Home

Advertisement

Customize

Previous 20

Dec. 2nd, 2009

books

(no subject)

Cold and dark and grateful for heating. December bit with a vengeance yesterday, with ice on the lakepuddle on the way to work - thick ice, which suggests an odd micro-climate there. It was frosty elsewhere, with the sugar-dipped leaves on the grass that I forgot to cut towards the end of summer, but not obviously ice-cold.

The calendar is slightly frightening; somehow (and I should really know better by now) I'm working on two Christmas plays. Thankfully one is a one-night-only special, and the rehearsals are mostly on separate days, but the next couple of weeks will be a succession of is-it-panto-or-is-it-Treasure-Island-tonight? That said, somewhere in all that I also got 90% on my maths assignment (Open University - it seemed like a good idea at the time ...).

Last night's best rehearsal moment: the Court of Appeal judge who announced that "there are too many ho's in this". The generational gap was evident in looking at those who collapsed with laughter and those who wondered why we were laughing.
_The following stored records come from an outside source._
(** X13. Two resets in the same second lose the history. The first reset
    backs the log up under the timestamp; a second reset with the same
    timestamp copies the now empty log over that backup, so the old
    records are gone. With two different timestamps the first backup
    keeps them. *)
Theorem reset_metrics_same_timestamp (ts1 ts2 : string) (st : State) (old : list string) :
  let file := metrics_file st in
  let st1 := snd (reset_metrics ts1 st) in
  let st2 := snd (reset_metrics ts2 st1) in
  files (disk st) !! file = Some old ->
  (forall op, io_fails (disk st) op = false) ->
  fst (reset_metrics ts1 st) = Ok true
  /\ fst (reset_metrics ts2 st1) = Ok true
  /\ files (disk st1) !! (file +:+ ".bak." +:+ ts1) = Some old
  /\ files (disk st2) !! file = Some []
  /\ (ts1 = ts2 -> files (disk st2) !! (file +:+ ".bak." +:+ ts1) = Some [])
  /\ (ts1 <> ts2 -> files (disk st2) !! (file +:+ ".bak." +:+ ts1) = Some old).
Proof.
  intros file st1 st2 Hold Hio.
  pose proof (reset_metrics_success ts1 st old Hold (Hio _) (Hio _)) as Hrun1.
  fold file in Hrun1.
  assert (Hst1 : st1 = set_metrics
                         (set_files st (<[file := []]>
                            (<[file +:+ ".bak." +:+ ts1 := old]> (files (disk st))))) [])
    by (unfold st1; now rewrite Hrun1).
  assert (Hfile1 : metrics_file st1 = file) by (now rewrite Hst1).
  assert (Hfiles1 : files (disk st1)
                    = <[file := []]> (<[file +:+ ".bak." +:+ ts1 := old]> (files (disk st))))
    by (now rewrite Hst1).
  assert (Hio1 : forall op, io_fails (disk st1) op = false)
    by (intros op; rewrite Hst1; apply Hio).
  assert (Hold1 : files (disk st1) !! metrics_file st1 = Some []).
  { rewrite Hfile1, Hfiles1. apply lookup_insert_eq. }
  pose proof (reset_metrics_success ts2 st1 [] Hold1 (Hio1 _) (Hio1 _)) as Hrun2.
  rewrite Hfile1 in Hrun2.
  assert (Hfiles2 : files (disk st2)
                    = <[file := []]> (<[file +:+ ".bak." +:+ ts2 := []]> (files (disk st1))))
    by (unfold st2; now rewrite Hrun2).
  pose proof (backup_file_fresh file ts1) as Hfresh1.
  split; [now rewrite Hrun1 |]. split; [now rewrite Hrun2 |].
  split; [rewrite Hfiles1, lookup_insert_ne by congruence; apply lookup_insert_eq |].
  split; [rewrite Hfiles2; apply lookup_insert_eq |].
  split.
  - intros <-. rewrite Hfiles2, lookup_insert_ne by congruence. apply lookup_insert_eq.
  - intros Hne.
    assert (Hb : file +:+ ".bak." +:+ ts2 <> file +:+ ".bak." +:+ ts1).
    { intros E. apply string_append_inj in E. apply (string_append_inj ".bak.") in E.
      congruence. }
    rewrite Hfiles2, lookup_insert_ne by congruence.
    rewrite lookup_insert_ne by exact Hb.
    rewrite Hfiles1, lookup_insert_ne by congruence. apply lookup_insert_eq.
Qed.

(** X14. The reset button deletes without a backup. When the log exists
    and its backup copy is refused, [reset_metrics] fails and leaves the
    log alone; [reset_metrics_data] then removes the log file, clears the
    cache and reports success: the files are the old ones without the
    log, no backup among them. *)
Theorem reset_metrics_data_removes_log (timestamp : string)
    (str_of_exn : exn -> string) (st : State) (old : list string) :
  let file := metrics_file st in
  files (disk st) !! file = Some old ->
  io_fails (disk st) (IoCopy file (file +:+ ".bak." +:+ timestamp)) = true ->
  exists st',
    Dashboard.reset_metrics_data timestamp false str_of_exn st
    = (Ok (true, "Metrics reset by cleaning storage file!"), st')
    /\ files (disk st') = delete file (files (disk st))
    /\ files (disk st') !! file = None
    /\ metrics (tracker st') = [].
Proof.
  intros file. subst file. intros Hold Hcopy.
  destruct st as [[sp ms hd dd] [fs fails] n].
  unfold metrics_file in *. simpl in *.
  unfold Dashboard.reset_metrics_data, reset_metrics, _load_metrics, Dashboard.os_remove,
    bind, try_catch, gets, modify, os_path_exists, shutil_copy2, open_w, open_r, ret,
    metrics_file.
  simpl. rewrite Hold. simpl. rewrite Hcopy. simpl. rewrite Hold. simpl.
  rewrite Hold. simpl. rewrite lookup_delete_eq. simpl.
  eexists. split; [reflexivity |]. simpl. repeat split. apply lookup_delete_eq.
Qed.

End MetricsMore.

Section MetricsMoreExamples.
Import Hallucination Metrics.

Lemma example_line_round_trip :
  json_dumps (VDict Examples.example_record) = Ok MoreExamples.example_line
  /\ strip_is_empty MoreExamples.example_line = false
  /\ json_loads MoreExamples.example_line = Ok (VDict Examples.example_record).
Proof. repeat split; vm_compute; reflexivity. Qed.

Lemma write_then_load_round_trip_witness :
  fst (get_metrics_dataframe MoreExamples.written_twice)
  = Ok (map VDict [Examples.example_record; Examples.example_record]).
Proof.
  apply (@write_then_load_round_trip Examples.example_externals
           [Examples.example_record; Examples.example_record] Examples.example_state).
  - left. reflexivity.
  - reflexivity.
  - repeat constructor; exists MoreExamples.example_line; exact example_line_round_trip.
Defined.


Lemma reset_metrics_same_timestamp_witness :
  let file := "data/metrics/metrics.jsonl" in
  let st1 := snd (reset_metrics "20240101_000000" Examples.example_logged) in
  let st2 := snd (reset_metrics "20240101_000000" st1) in
  length (default [] (files (disk Examples.example_logged) !! file)) = 3%nat
  /\ files (disk st2) !! file = Some []
  /\ files (disk st2) !! (file +:+ ".bak." +:+ "20240101_000000") = Some [].
Proof.
  assert (Hold : files (disk Examples.example_logged)
                 !! metrics_file Examples.example_logged
                 = Some (default [] (files (disk Examples.example_logged)
                                     !! "data/metrics/metrics.jsonl")))
    by (vm_compute; reflexivity).
  destruct (reset_metrics_same_timestamp
              "20240101_000000" "20240101_000000" Examples.example_logged _ Hold
              ltac:(reflexivity))
    as (_ & _ & _ & Hlog & Hsame & _).
  split; [vm_compute; reflexivity |]. split; [exact Hlog | exact (Hsame eq_refl)].
Defined.

Lemma reset_metrics_data_removes_log_witness :
  exists st',
    Dashboard.reset_metrics_data "20240101_000000" false (fun _ => "refused")
      MoreExamples.copy_refused
    = (Ok (true, "Metrics reset by cleaning storage file!"), st')
    /\ files (disk st') = delete "data/metrics/metrics.jsonl"
                            (files (disk MoreExamples.copy_refused))
    /\ files (disk st') !! "data/metrics/metrics.jsonl" = None
    /\ metrics (tracker st') = [].
Proof.
  assert (Hold : files (disk MoreExamples.copy_refused)
                 !! metrics_file MoreExamples.copy_refused
                 = Some (default [] (files (disk MoreExamples.copy_refused)
                                     !! "data/metrics/metrics.jsonl")))
    by (vm_compute; reflexivity).
  exact (@reset_metrics_data_removes_log Examples.example_externals "20240101_000000"
           (fun _ => "refused") MoreExamples.copy_refused _ Hold eq_refl).
Defined.

End MetricsMoreExamples.

(** ** Logging an inference, continued *)

Section LogInferenceMore.
Import Hallucination Metrics.
Context `{Externals}.
Local Open Scope m_scope.

Lemma detect_drift_config (d : Drift.DriftDetector) (h : Q) (rt : Z) (tc : option Z) :
  let d' := snd (Drift.detect_drift d h rt tc) in
  Drift.window_size d' = Drift.window_size d
  /\ Drift.reference_stats d' = Drift.reference_stats d
  /\ Drift.current_window d'
     = Drift.push_window (Drift.window_size d) (Drift.current_window d)
         (Drift.mkSample h rt tc).
Proof.
  unfold Drift.detect_drift. simpl.
  destruct (_ || _); [now repeat split |].
  destruct (Drift.push_window _ _ _) eqn:E; now repeat split.
Qed.

(** The two ways a call of [log_inference] ends: it raises after the
    drift window was updated, or it returns the record it passed to
    [_write_to_disk]. *)
Lemma log_inference_cases (probe : Probe) (prompt completion model : value)
    (response_time_ms : Z) (tokens_in tokens_out : option Z) (status : value)
    (st : State) :
  let score :=
    score_hallucination (hallucination_detector (tracker st)) prompt completion in
  let st1 :=
    set_drift_detector (count_log_inference st)
      (snd (Drift.detect_drift (drift_detector (tracker st)) score response_time_ms
              tokens_out)) in
  (exists e,
     log_inference probe prompt completion model response_time_ms tokens_in tokens_out
       status st = (Raise e, st1))
  \/ (exists record,
        log_inference probe prompt completion model response_time_ms tokens_in
          tokens_out status st = (Ok record, snd (_write_to_disk record st1))).
Proof.
  intros score st1.
  unfold log_inference, bind, modify, gets. simpl. fold score.
  unfold tracker_detect_drift. simpl. subst st1.
  destruct (Drift.detect_drift (drift_detector (tracker st)) score response_time_ms
              tokens_out) as [[b | e] d']; simpl; [| left; eauto].
  assert (Htok : forall tokens text s,
            (exists n, token_length tokens text s = (Ok n, s))
            \/ (exists e, token_length tokens text s = (Raise e, s))).
  { intros tokens text s. unfold token_length, bind, lift, ret.
    destruct tokens as [n |]; [left; eauto |].
    destruct (tokenizer_encode text); [left | right]; eauto. }
  destruct (Htok tokens_in prompt (set_drift_detector (count_log_inference st) d'))
    as [(n_in & ->) | (e & ->)]; [| left; eauto].
  destruct (Htok tokens_out completion (set_drift_detector (count_log_inference st) d'))
    as [(n_out & ->) | (e & ->)]; [| left; eauto].
  right.
  match goal with
  | |- context [_write_to_disk ?r ?s] =>
    exists r; destruct (_write_to_disk_returns r s) as [st4 Hw]; rewrite Hw
  end.
  reflexivity.
Qed.

(** What one call of [log_inference] does to the state. *)
Lemma log_inference_effect (probe : Probe) (prompt completion model : value)
    (response_time_ms : Z) (tokens_in tokens_out : option Z) (status : value)
    (st : State) :
  let run :=
    log_inference probe prompt completion model response_time_ms tokens_in tokens_out
      status st in
  let st' := snd run in
  let file := metrics_file st in
  log_inference_calls st' = S (log_inference_calls st)
  /\ storage_path (tracker st') = storage_path (tracker st)
  /\ metrics (tracker st') = metrics (tracker st)
  /\ Drift.window_size (drift_detector (tracker st'))
     = Drift.window_size (drift_detector (tracker st))
  /\ Drift.reference_stats (drift_detector (tracker st'))
     = Drift.reference_stats (drift_detector (tracker st))
  /\ (forall path, path <> file -> files (disk st') !! path = files (disk st) !! path)
  /\ (exists added,
        (length added <= 1)%nat
        /\ default [] (files (disk st') !! file)
           = default [] (files (disk st) !! file) ++ added)
  /\ (forall e, fst run = Raise e -> disk st' = disk st).
Proof.
  intros run st' file.
  pose proof (detect_drift_config (drift_detector (tracker st))
                (score_hallucination (hallucination_detector (tracker st)) prompt
                   completion) response_time_ms tokens_out) as (HW & Href & _).
  destruct (log_inference_cases probe prompt completion model response_time_ms tokens_in
              tokens_out status st) as [(e & Hrun) | (record & Hrun)];
    fold run in Hrun; unfold st'; rewrite Hrun; simpl.
  - repeat split; try assumption.
    exists []. split; [simpl; lia | now rewrite app_nil_r].
  - match goal with
    | |- context [_write_to_disk record ?s] =>
      destruct (_write_to_disk_spec record s) as (st4 & Hw & Ht & Hn & _ & Hfiles);
        rewrite Hw; simpl
    end.
    rewrite Ht, Hn. simpl.
    change (metrics_file (set_drift_detector (count_log_inference st) _))
      with file in Hfiles.
    simpl in Hfiles.
    repeat split; try assumption; try discriminate.
    + intros path Hne. rewrite Hfiles.
      destruct (io_fails (disk st) (IoOpen file ModeA)); [reflexivity |].
      destruct (json_dumps (VDict record)); [destruct (io_fails (disk st) (IoWrite file)) |];
        now rewrite lookup_insert_ne.
    + rewrite Hfiles.
      destruct (io_fails (disk st) (IoOpen file ModeA));
        [exists []; split; [simpl; lia | now rewrite app_nil_r] |].
      destruct (json_dumps (VDict record)) as [line |];
        [destruct (io_fails (disk st) (IoWrite file)) |];
        rewrite lookup_insert_eq; simpl.
      * exists []. split; [simpl; lia | now rewrite app_nil_r].
      * exists [line]. split; [simpl; lia | reflexivity].
      * exists []. split; [simpl; lia | now rewrite app_nil_r].
Qed.

(** X15. [log_inference] touches nothing but the drift window and the log
    file. The storage path, the cached list [self.metrics] and the
    configuration of the drift detector are as before, every file other
    than the log is as before, and the log keeps its lines and gains at
    most one. When the call raises, the disk is as before. *)
Theorem log_inference_frame (probe : Probe) (prompt completion model : value)
    (response_time_ms : Z) (tokens_in tokens_out : option Z) (status : value)
    (st : State) :
  let run :=
    log_inference probe prompt completion model response_time_ms tokens_in tokens_out
      status st in
  let st' := snd run in
  let file := metrics_file st in
  log_inference_calls st' = S (log_inference_calls st)
  /\ storage_path (tracker st') = storage_path (tracker st)
  /\ metrics (tracker st') = metrics (tracker st)
  /\ Drift.window_size (drift_detector (tracker st'))
     = Drift.window_size (drift_detector (tracker st))
  /\ Drift.reference_stats (drift_detector (tracker st'))
     = Drift.reference_stats (drift_detector (tracker st))
  /\ (forall path, path <> file -> files (disk st') !! path = files (disk st) !! path)
  /\ (exists added,
        (length added <= 1)%nat
        /\ default [] (files (disk st') !! file)
           = default [] (files (disk st) !! file) ++ added)
  /\ (forall e, fst run = Raise e -> disk st' = disk st).
Proof.
  exact (log_inference_effect probe prompt completion model response_time_ms tokens_in
           tokens_out status st).
Qed.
He's playing one of Snow White's dwarves, by the way. Hi-ho, ho-ho ... wanders off to work, whistling

Reading: The Tax Lawyer - American Bar Association. For curiosity mostly, as my insurers would have a fit if I tried to actually advise on US tax law.
Tags: ,

Nov. 13th, 2009

harriet reading

(no subject)

working from home, listening to the rain. The train drivers on my route are working to rule, and the schedule is a mess of cancellations and late-running trains so - as I had no meetings, and I keep copies of everything in the cloud - I decided to commute to the study downstairs instead. It feels less like playing truant than it used to.

At some point today, I will go for a run. Probably once the rain has eased off.

Reading: Telling Tales - Melissa Katsoulis (a history of literary hoaxes, with a great cover)

Nov. 11th, 2009

books

(no subject)

Fog blanket morning; porridge with bananas and raisins; coffee steaming gently, as the heating hasn't made much of a dent in the cold. No run this morning, it's a rest day as I'm trying to ease back to fitness gently, to at least try and minimise the risk of objections and refusals from joints and other parts.

Outside my room at work now is the chapel, wherein there is a new organ. Yesterday passed in a succession of practices and odd notes as the tuners settle it in. It takes a month to tune an organ, it seems, so I have a few more days of background music.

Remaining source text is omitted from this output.